Start of DATA RECORDS
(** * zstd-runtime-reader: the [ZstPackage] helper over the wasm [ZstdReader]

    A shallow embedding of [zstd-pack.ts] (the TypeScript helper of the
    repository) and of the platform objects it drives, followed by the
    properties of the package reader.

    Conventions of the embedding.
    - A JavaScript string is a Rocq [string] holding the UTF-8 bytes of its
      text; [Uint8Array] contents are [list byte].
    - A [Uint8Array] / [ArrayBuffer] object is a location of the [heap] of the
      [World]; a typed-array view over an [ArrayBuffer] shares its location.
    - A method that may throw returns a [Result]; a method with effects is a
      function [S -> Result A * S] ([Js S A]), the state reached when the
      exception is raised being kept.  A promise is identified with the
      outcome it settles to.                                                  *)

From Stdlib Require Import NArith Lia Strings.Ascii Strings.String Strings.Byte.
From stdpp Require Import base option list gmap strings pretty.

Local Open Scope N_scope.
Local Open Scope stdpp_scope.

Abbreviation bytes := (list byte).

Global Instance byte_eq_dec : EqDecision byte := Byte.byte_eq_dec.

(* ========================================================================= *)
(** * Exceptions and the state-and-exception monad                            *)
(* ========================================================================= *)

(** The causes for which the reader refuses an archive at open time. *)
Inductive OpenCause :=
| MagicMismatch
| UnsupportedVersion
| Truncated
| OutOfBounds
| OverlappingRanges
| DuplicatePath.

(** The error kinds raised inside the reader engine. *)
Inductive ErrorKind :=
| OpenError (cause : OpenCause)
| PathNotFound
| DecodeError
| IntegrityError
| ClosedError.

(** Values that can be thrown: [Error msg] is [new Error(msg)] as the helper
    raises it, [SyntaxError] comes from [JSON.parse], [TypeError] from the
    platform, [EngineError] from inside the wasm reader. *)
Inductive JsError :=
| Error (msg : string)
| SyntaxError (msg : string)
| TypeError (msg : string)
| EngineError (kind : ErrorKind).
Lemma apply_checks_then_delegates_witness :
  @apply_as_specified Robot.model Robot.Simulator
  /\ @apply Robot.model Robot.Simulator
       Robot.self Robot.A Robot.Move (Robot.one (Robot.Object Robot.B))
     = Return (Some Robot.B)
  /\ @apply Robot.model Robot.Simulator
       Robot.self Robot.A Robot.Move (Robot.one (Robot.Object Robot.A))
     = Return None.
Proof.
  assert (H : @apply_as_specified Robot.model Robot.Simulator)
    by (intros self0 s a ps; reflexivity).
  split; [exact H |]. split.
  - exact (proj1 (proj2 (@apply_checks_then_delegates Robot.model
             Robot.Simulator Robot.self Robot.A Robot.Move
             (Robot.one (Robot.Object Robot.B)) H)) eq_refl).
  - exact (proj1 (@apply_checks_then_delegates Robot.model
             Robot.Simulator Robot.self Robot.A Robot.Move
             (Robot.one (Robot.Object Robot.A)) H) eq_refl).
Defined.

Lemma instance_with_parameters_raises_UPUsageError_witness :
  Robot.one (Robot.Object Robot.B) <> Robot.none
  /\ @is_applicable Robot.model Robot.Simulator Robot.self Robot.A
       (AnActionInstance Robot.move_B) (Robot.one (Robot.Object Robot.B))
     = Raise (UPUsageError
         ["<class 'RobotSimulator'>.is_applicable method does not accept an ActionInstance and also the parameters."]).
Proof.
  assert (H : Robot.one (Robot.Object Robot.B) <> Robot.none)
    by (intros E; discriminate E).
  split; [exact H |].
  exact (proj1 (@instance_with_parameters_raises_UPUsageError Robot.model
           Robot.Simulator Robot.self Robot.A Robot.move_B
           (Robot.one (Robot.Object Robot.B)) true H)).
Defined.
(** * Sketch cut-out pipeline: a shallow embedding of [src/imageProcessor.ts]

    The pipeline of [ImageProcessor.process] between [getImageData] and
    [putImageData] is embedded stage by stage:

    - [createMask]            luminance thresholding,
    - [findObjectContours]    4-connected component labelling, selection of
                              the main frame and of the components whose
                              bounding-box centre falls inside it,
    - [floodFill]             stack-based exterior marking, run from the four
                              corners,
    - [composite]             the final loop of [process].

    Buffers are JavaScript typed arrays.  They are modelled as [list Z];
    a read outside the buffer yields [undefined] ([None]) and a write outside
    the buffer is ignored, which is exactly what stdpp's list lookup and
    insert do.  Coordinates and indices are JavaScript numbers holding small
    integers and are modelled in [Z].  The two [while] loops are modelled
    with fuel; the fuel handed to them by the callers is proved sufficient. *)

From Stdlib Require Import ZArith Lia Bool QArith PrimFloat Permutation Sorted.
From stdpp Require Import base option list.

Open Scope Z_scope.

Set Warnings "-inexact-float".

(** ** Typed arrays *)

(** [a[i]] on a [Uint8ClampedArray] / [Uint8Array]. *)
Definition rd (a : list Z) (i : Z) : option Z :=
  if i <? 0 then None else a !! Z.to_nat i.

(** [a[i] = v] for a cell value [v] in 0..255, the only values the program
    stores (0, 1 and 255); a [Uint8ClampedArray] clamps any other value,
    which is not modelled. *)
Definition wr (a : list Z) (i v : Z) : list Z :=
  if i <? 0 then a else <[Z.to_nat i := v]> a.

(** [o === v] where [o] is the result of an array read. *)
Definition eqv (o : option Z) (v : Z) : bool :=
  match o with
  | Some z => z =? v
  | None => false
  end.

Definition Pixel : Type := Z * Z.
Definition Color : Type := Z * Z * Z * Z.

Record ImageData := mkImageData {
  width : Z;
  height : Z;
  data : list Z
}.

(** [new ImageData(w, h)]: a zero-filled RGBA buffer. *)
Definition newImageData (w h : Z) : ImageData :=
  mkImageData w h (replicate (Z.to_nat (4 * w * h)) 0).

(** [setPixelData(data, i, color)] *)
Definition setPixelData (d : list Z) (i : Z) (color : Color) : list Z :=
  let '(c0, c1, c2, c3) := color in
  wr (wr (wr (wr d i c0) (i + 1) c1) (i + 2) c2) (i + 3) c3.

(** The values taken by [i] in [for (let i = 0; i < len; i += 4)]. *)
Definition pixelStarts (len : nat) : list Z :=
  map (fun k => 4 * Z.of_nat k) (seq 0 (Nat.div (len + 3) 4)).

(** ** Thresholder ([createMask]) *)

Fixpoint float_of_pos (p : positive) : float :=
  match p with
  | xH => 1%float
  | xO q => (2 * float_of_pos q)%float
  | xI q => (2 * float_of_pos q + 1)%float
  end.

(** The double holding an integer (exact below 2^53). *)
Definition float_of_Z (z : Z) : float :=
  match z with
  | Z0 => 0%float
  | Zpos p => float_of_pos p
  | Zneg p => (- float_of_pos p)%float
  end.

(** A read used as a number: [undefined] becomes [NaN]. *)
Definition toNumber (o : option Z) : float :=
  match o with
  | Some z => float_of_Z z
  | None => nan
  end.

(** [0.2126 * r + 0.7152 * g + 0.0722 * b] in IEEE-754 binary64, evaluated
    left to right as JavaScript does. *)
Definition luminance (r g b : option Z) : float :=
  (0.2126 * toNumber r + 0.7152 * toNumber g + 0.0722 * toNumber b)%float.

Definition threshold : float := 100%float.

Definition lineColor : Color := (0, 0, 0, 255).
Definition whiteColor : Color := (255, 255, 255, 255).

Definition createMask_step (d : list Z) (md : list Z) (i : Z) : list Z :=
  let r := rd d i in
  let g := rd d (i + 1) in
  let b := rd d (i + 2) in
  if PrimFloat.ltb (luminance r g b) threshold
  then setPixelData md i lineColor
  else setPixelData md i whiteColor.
End of DATA RECORDS
● WORK TO COMPLETE: Only lines holding the word "state" are wanted, so copy each of them from the records above.

● ANSWER TO THIS PROBLEM:
      function [S -> Result A * S] ([Js S A]), the state reached when the
(** * Exceptions and the state-and-exception monad                            *)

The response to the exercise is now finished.